• **Data**:
(** The body of [main]: the start, a turn of the loop for each of [turns] until
    a signal, and the end. *)
Definition process {S T} (vars : list nat) (start : SM P (Ended S)) (turn : T -> S -> S)
    (finish : S -> S) (turns : list T) : SM P (Z * S) :=
  let! started := start in
  match started with
  | Exited code st => sm_ret (code, st)
  | Serving st =>
      let st := foldl (fun st t => turn t st) st turns in
      destroy_all vars;;
      sm_ret (0, finish st)
  end.

(** *** The database server *)

Section DbProcess.
Context {PG : Type} `{HPostgres : Postgres PG}.

(** The loop that waits for Postgres: an attempt for each entry, which is what
    happens to Postgres during the pause after it; [None] when a signal ended the
    loop. *)
Fixpoint await_postgres (conninfo : string) (pauses : list (PG -> PG)) (d : Database PG)
    : bool * Database PG :=
  match pauses with
  | [] => (false, d)
  | pause :: pauses =>
      let '(ok, d) := Database.connect conninfo d in
      if ok : bool then (true, d) else await_postgres conninfo pauses (on_pg pause d).2
  end.

Definition db_start (getenv : string -> option string) (initSockets : bool)
    (pauses : list (PG -> PG)) (signalled : bool) (pg : PG) : SM P (Ended (DbServer PG)) :=
  let with_database d := mkDbServer new_server d 0 in
  let database := mkDatabase false EmptyString EmptyString pg in
  let leave code d := sm_ret (Exited code (with_database (disconnect d).2)) in
  if negb initSockets then sm_ret (Exited 1 (with_database database))
  else
    let port := envPort getenv "DB_SERVER_PORT" 7000 in
    let '(connected, database) := await_postgres (buildConnInfo getenv) pauses database in
    if negb connected || signalled then leave 0 database
    else
      let '(migrated, database) := migrate database in
      if negb migrated then leave 1 database
      else
        declare mListener;;
        let! listening := tcp_server_listen port in
        if negb listening then destroy mListener;; leave 1 database
        else sm_ret (Serving (with_database database)).

(** [~Database]. *)
Definition db_finish (st : DbServer PG) : DbServer PG :=
  mkDbServer (ds_server st) (disconnect (ds_database st)).2 (ds_ticksUntilPurge st).

Definition db_main (getenv : string -> option string) (initSockets : bool)
    (pauses : list (PG -> PG)) (signalled : bool) (pg : PG) (turns : list Events)
    : SM P (Z * DbServer PG) :=
  process [mListener] (db_start getenv initSockets pauses signalled pg) DbServer.main_step db_finish
    turns.

End DbProcess.

(** *** The auth server *)

Section AuthProcess.
Context {E : Type} `{HSod : Sodium E}.
Variable getenv : string -> option string.

(** What the handlers capture of the environment. *)
Definition auth_config : AuthConfig :=
  {| cfg_worldHost := envString getenv "WORLD_PUBLIC_HOST" "127.0.0.1";
     cfg_worldPort := envPort getenv "WORLD_SERVER_PORT" 7002;
     cfg_sessionTtl := envUint getenv "SESSION_TTL_SECONDS" 120 |}.

(** [polls] of the sixty polls for the bootstrap's answers happen before a
    signal. *)
Definition auth_start (initSodium initSockets : bool) (attempts : list (option Socket))
    (signalled : bool) (polls : nat) (e : E) : SM P (Ended (AuthServer E)) :=
  let st := mkAuth new_server new_db_client e in
  if negb initSodium then sm_ret (Exited 1 st)
  else if negb initSockets then sm_ret (Exited 1 st)
  else
    let listenPort := envPort getenv "AUTH_SERVER_PORT" 7001 in
    let st := AuthServer.reconnect attempts st in
    if negb (mConnected (db st)) || signalled then sm_ret (Exited 0 st)
    else
      let st := bootstrap auth_config (Nat.min polls 60) st in
      declare mListener;;
      let! listening := tcp_server_listen listenPort in
      if negb listening then destroy mListener;; sm_ret (Exited 1 st)
      else sm_ret (Serving st).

• **Aim of the exercise**:
Every record above is to be restated exactly as it reads.

• **Solution**:
(** The body of [main]: the start, a turn of the loop for each of [turns] until
    a signal, and the end. *)
Definition process {S T} (vars : list nat) (start : SM P (Ended S)) (turn : T -> S -> S)
    (finish : S -> S) (turns : list T) : SM P (Z * S) :=
  let! started := start in
  match started with
  | Exited code st => sm_ret (code, st)
  | Serving st =>
      let st := foldl (fun st t => turn t st) st turns in
      destroy_all vars;;
      sm_ret (0, finish st)
  end.

(** *** The database server *)

Section DbProcess.
Context {PG : Type} `{HPostgres : Postgres PG}.

(** The loop that waits for Postgres: an attempt for each entry, which is what
    happens to Postgres during the pause after it; [None] when a signal ended the
    loop. *)
Fixpoint await_postgres (conninfo : string) (pauses : list (PG -> PG)) (d : Database PG)
    : bool * Database PG :=
  match pauses with
  | [] => (false, d)
  | pause :: pauses =>
      let '(ok, d) := Database.connect conninfo d in
      if ok : bool then (true, d) else await_postgres conninfo pauses (on_pg pause d).2
  end.

Definition db_start (getenv : string -> option string) (initSockets : bool)
    (pauses : list (PG -> PG)) (signalled : bool) (pg : PG) : SM P (Ended (DbServer PG)) :=
  let with_database d := mkDbServer new_server d 0 in
  let database := mkDatabase false EmptyString EmptyString pg in
  let leave code d := sm_ret (Exited code (with_database (disconnect d).2)) in
  if negb initSockets then sm_ret (Exited 1 (with_database database))
  else
    let port := envPort getenv "DB_SERVER_PORT" 7000 in
    let '(connected, database) := await_postgres (buildConnInfo getenv) pauses database in
    if negb connected || signalled then leave 0 database
    else
      let '(migrated, database) := migrate database in
      if negb migrated then leave 1 database
      else
        declare mListener;;
        let! listening := tcp_server_listen port in
        if negb listening then destroy mListener;; leave 1 database
        else sm_ret (Serving (with_database database)).

(** [~Database]. *)
Definition db_finish (st : DbServer PG) : DbServer PG :=
  mkDbServer (ds_server st) (disconnect (ds_database st)).2 (ds_ticksUntilPurge st).

Definition db_main (getenv : string -> option string) (initSockets : bool)
    (pauses : list (PG -> PG)) (signalled : bool) (pg : PG) (turns : list Events)
    : SM P (Z * DbServer PG) :=
  process [mListener] (db_start getenv initSockets pauses signalled pg) DbServer.main_step db_finish
    turns.

End DbProcess.

(** *** The auth server *)

Section AuthProcess.
Context {E : Type} `{HSod : Sodium E}.
Variable getenv : string -> option string.

(** What the handlers capture of the environment. *)
Definition auth_config : AuthConfig :=
  {| cfg_worldHost := envString getenv "WORLD_PUBLIC_HOST" "127.0.0.1";
     cfg_worldPort := envPort getenv "WORLD_SERVER_PORT" 7002;
     cfg_sessionTtl := envUint getenv "SESSION_TTL_SECONDS" 120 |}.

(** [polls] of the sixty polls for the bootstrap's answers happen before a
    signal. *)
Definition auth_start (initSodium initSockets : bool) (attempts : list (option Socket))
    (signalled : bool) (polls : nat) (e : E) : SM P (Ended (AuthServer E)) :=
  let st := mkAuth new_server new_db_client e in
  if negb initSodium then sm_ret (Exited 1 st)
  else if negb initSockets then sm_ret (Exited 1 st)
  else
    let listenPort := envPort getenv "AUTH_SERVER_PORT" 7001 in
    let st := AuthServer.reconnect attempts st in
    if negb (mConnected (db st)) || signalled then sm_ret (Exited 0 st)
    else
      let st := bootstrap auth_config (Nat.min polls 60) st in
      declare mListener;;
      let! listening := tcp_server_listen listenPort in
      if negb listening then destroy mListener;; sm_ret (Exited 1 st)
      else sm_ret (Serving st).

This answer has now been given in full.